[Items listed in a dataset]
-=-=-

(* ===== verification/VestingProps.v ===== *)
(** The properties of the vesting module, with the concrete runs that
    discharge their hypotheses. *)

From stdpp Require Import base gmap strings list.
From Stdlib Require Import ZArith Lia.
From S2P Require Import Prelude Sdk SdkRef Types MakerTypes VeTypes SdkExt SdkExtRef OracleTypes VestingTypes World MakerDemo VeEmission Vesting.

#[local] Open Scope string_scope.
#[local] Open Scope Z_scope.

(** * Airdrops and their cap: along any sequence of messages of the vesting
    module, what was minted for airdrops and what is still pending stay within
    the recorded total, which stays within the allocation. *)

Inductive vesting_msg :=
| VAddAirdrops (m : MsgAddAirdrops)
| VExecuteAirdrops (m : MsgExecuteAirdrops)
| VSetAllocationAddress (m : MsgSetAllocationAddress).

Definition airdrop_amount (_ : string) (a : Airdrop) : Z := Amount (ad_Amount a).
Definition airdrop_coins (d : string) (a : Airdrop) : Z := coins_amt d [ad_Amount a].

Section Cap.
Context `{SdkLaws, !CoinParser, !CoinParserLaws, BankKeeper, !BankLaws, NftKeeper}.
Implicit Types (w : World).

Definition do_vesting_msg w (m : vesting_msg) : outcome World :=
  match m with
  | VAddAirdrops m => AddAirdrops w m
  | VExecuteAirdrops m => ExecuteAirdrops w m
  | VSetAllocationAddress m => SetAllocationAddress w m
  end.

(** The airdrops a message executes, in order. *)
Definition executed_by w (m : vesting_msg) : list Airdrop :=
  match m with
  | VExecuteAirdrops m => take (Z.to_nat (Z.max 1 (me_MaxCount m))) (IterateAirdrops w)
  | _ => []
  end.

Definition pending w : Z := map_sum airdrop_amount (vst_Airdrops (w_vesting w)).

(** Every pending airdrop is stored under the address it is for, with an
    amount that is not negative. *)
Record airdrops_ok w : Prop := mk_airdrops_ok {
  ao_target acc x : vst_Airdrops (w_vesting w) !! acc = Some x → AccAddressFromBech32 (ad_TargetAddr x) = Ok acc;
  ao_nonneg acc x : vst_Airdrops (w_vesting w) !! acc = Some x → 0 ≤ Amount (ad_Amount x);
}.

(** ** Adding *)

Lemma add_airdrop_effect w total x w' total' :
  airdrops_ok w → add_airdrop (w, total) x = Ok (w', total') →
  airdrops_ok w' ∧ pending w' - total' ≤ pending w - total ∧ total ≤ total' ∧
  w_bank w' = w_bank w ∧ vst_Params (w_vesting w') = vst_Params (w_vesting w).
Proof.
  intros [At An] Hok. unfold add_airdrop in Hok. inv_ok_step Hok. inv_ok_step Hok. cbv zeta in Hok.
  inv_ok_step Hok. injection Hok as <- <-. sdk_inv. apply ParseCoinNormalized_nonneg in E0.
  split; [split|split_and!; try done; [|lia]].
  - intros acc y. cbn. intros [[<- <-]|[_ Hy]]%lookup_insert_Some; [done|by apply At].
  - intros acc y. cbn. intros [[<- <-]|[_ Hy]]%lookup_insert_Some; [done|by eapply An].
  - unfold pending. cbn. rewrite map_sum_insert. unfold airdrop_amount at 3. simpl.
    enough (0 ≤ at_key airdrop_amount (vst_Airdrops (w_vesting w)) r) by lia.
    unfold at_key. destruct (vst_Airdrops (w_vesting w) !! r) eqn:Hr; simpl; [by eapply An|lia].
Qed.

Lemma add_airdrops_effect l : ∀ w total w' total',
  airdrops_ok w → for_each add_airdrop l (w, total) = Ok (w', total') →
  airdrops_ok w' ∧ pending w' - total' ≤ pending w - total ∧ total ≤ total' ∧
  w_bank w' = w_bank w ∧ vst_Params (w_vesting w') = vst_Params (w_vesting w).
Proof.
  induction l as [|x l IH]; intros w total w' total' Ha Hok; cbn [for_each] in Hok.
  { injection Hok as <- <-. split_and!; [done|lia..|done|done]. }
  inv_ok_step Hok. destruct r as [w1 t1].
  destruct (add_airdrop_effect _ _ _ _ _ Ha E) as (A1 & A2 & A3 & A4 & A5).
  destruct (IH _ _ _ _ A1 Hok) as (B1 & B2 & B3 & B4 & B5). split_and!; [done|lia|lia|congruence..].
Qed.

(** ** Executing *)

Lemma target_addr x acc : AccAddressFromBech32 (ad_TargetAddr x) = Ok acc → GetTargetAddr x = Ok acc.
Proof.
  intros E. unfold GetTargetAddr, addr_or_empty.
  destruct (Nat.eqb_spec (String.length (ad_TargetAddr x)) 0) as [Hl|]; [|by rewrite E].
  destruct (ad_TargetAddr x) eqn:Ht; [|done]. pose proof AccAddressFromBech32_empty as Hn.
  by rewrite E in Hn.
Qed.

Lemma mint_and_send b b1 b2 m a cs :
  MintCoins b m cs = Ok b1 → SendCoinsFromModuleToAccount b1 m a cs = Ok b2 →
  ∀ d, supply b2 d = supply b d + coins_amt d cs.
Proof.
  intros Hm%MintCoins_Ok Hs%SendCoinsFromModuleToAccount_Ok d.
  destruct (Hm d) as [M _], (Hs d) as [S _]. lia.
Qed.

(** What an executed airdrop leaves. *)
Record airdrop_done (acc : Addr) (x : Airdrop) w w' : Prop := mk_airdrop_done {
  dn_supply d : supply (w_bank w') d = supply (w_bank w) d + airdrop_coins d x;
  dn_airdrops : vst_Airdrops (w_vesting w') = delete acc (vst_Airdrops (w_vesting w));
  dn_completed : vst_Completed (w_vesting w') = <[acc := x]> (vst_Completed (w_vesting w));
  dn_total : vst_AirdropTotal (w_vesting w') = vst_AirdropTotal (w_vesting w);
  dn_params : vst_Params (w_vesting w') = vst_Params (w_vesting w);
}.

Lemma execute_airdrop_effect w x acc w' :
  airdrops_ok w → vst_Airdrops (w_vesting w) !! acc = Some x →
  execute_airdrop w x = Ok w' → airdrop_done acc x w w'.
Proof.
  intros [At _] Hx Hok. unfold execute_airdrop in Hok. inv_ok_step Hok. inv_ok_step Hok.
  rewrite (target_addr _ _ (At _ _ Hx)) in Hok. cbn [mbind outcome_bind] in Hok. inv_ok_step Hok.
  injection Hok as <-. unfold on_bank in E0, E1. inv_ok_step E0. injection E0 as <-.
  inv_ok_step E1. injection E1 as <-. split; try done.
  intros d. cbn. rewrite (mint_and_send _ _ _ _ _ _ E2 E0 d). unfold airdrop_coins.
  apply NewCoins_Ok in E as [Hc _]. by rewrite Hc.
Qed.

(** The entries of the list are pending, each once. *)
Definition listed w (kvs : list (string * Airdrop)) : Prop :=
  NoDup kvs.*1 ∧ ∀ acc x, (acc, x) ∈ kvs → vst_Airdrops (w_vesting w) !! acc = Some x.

-=-=-

§ **THE TASK**
The data above should be copied out with complete accuracy.

§ **SOLVED PROBLEM**
(* ===== verification/VestingProps.v ===== *)
(** The properties of the vesting module, with the concrete runs that
    discharge their hypotheses. *)

From stdpp Require Import base gmap strings list.
From Stdlib Require Import ZArith Lia.
From S2P Require Import Prelude Sdk SdkRef Types MakerTypes VeTypes SdkExt SdkExtRef OracleTypes VestingTypes World MakerDemo VeEmission Vesting.

#[local] Open Scope string_scope.
#[local] Open Scope Z_scope.

(** * Airdrops and their cap: along any sequence of messages of the vesting
    module, what was minted for airdrops and what is still pending stay within
    the recorded total, which stays within the allocation. *)

Inductive vesting_msg :=
| VAddAirdrops (m : MsgAddAirdrops)
| VExecuteAirdrops (m : MsgExecuteAirdrops)
| VSetAllocationAddress (m : MsgSetAllocationAddress).

Definition airdrop_amount (_ : string) (a : Airdrop) : Z := Amount (ad_Amount a).
Definition airdrop_coins (d : string) (a : Airdrop) : Z := coins_amt d [ad_Amount a].

Section Cap.
Context `{SdkLaws, !CoinParser, !CoinParserLaws, BankKeeper, !BankLaws, NftKeeper}.
Implicit Types (w : World).

Definition do_vesting_msg w (m : vesting_msg) : outcome World :=
  match m with
  | VAddAirdrops m => AddAirdrops w m
  | VExecuteAirdrops m => ExecuteAirdrops w m
  | VSetAllocationAddress m => SetAllocationAddress w m
  end.

(** The airdrops a message executes, in order. *)
Definition executed_by w (m : vesting_msg) : list Airdrop :=
  match m with
  | VExecuteAirdrops m => take (Z.to_nat (Z.max 1 (me_MaxCount m))) (IterateAirdrops w)
  | _ => []
  end.

Definition pending w : Z := map_sum airdrop_amount (vst_Airdrops (w_vesting w)).

(** Every pending airdrop is stored under the address it is for, with an
    amount that is not negative. *)
Record airdrops_ok w : Prop := mk_airdrops_ok {
  ao_target acc x : vst_Airdrops (w_vesting w) !! acc = Some x → AccAddressFromBech32 (ad_TargetAddr x) = Ok acc;
  ao_nonneg acc x : vst_Airdrops (w_vesting w) !! acc = Some x → 0 ≤ Amount (ad_Amount x);
}.

(** ** Adding *)

Lemma add_airdrop_effect w total x w' total' :
  airdrops_ok w → add_airdrop (w, total) x = Ok (w', total') →
  airdrops_ok w' ∧ pending w' - total' ≤ pending w - total ∧ total ≤ total' ∧
  w_bank w' = w_bank w ∧ vst_Params (w_vesting w') = vst_Params (w_vesting w).
Proof.
  intros [At An] Hok. unfold add_airdrop in Hok. inv_ok_step Hok. inv_ok_step Hok. cbv zeta in Hok.
  inv_ok_step Hok. injection Hok as <- <-. sdk_inv. apply ParseCoinNormalized_nonneg in E0.
  split; [split|split_and!; try done; [|lia]].
  - intros acc y. cbn. intros [[<- <-]|[_ Hy]]%lookup_insert_Some; [done|by apply At].
  - intros acc y. cbn. intros [[<- <-]|[_ Hy]]%lookup_insert_Some; [done|by eapply An].
  - unfold pending. cbn. rewrite map_sum_insert. unfold airdrop_amount at 3. simpl.
    enough (0 ≤ at_key airdrop_amount (vst_Airdrops (w_vesting w)) r) by lia.
    unfold at_key. destruct (vst_Airdrops (w_vesting w) !! r) eqn:Hr; simpl; [by eapply An|lia].
Qed.

Lemma add_airdrops_effect l : ∀ w total w' total',
  airdrops_ok w → for_each add_airdrop l (w, total) = Ok (w', total') →
  airdrops_ok w' ∧ pending w' - total' ≤ pending w - total ∧ total ≤ total' ∧
  w_bank w' = w_bank w ∧ vst_Params (w_vesting w') = vst_Params (w_vesting w).
Proof.
  induction l as [|x l IH]; intros w total w' total' Ha Hok; cbn [for_each] in Hok.
  { injection Hok as <- <-. split_and!; [done|lia..|done|done]. }
  inv_ok_step Hok. destruct r as [w1 t1].
  destruct (add_airdrop_effect _ _ _ _ _ Ha E) as (A1 & A2 & A3 & A4 & A5).
  destruct (IH _ _ _ _ A1 Hok) as (B1 & B2 & B3 & B4 & B5). split_and!; [done|lia|lia|congruence..].
Qed.

(** ** Executing *)

Lemma target_addr x acc : AccAddressFromBech32 (ad_TargetAddr x) = Ok acc → GetTargetAddr x = Ok acc.
Proof.
  intros E. unfold GetTargetAddr, addr_or_empty.
  destruct (Nat.eqb_spec (String.length (ad_TargetAddr x)) 0) as [Hl|]; [|by rewrite E].
  destruct (ad_TargetAddr x) eqn:Ht; [|done]. pose proof AccAddressFromBech32_empty as Hn.
  by rewrite E in Hn.
Qed.

Lemma mint_and_send b b1 b2 m a cs :
  MintCoins b m cs = Ok b1 → SendCoinsFromModuleToAccount b1 m a cs = Ok b2 →
  ∀ d, supply b2 d = supply b d + coins_amt d cs.
Proof.
  intros Hm%MintCoins_Ok Hs%SendCoinsFromModuleToAccount_Ok d.
  destruct (Hm d) as [M _], (Hs d) as [S _]. lia.
Qed.

(** What an executed airdrop leaves. *)
Record airdrop_done (acc : Addr) (x : Airdrop) w w' : Prop := mk_airdrop_done {
  dn_supply d : supply (w_bank w') d = supply (w_bank w) d + airdrop_coins d x;
  dn_airdrops : vst_Airdrops (w_vesting w') = delete acc (vst_Airdrops (w_vesting w));
  dn_completed : vst_Completed (w_vesting w') = <[acc := x]> (vst_Completed (w_vesting w));
  dn_total : vst_AirdropTotal (w_vesting w') = vst_AirdropTotal (w_vesting w);
  dn_params : vst_Params (w_vesting w') = vst_Params (w_vesting w);
}.

Lemma execute_airdrop_effect w x acc w' :
  airdrops_ok w → vst_Airdrops (w_vesting w) !! acc = Some x →
  execute_airdrop w x = Ok w' → airdrop_done acc x w w'.
Proof.
  intros [At _] Hx Hok. unfold execute_airdrop in Hok. inv_ok_step Hok. inv_ok_step Hok.
  rewrite (target_addr _ _ (At _ _ Hx)) in Hok. cbn [mbind outcome_bind] in Hok. inv_ok_step Hok.
  injection Hok as <-. unfold on_bank in E0, E1. inv_ok_step E0. injection E0 as <-.
  inv_ok_step E1. injection E1 as <-. split; try done.
  intros d. cbn. rewrite (mint_and_send _ _ _ _ _ _ E2 E0 d). unfold airdrop_coins.
  apply NewCoins_Ok in E as [Hc _]. by rewrite Hc.
Qed.

(** The entries of the list are pending, each once. *)
Definition listed w (kvs : list (string * Airdrop)) : Prop :=
  NoDup kvs.*1 ∧ ∀ acc x, (acc, x) ∈ kvs → vst_Airdrops (w_vesting w) !! acc = Some x.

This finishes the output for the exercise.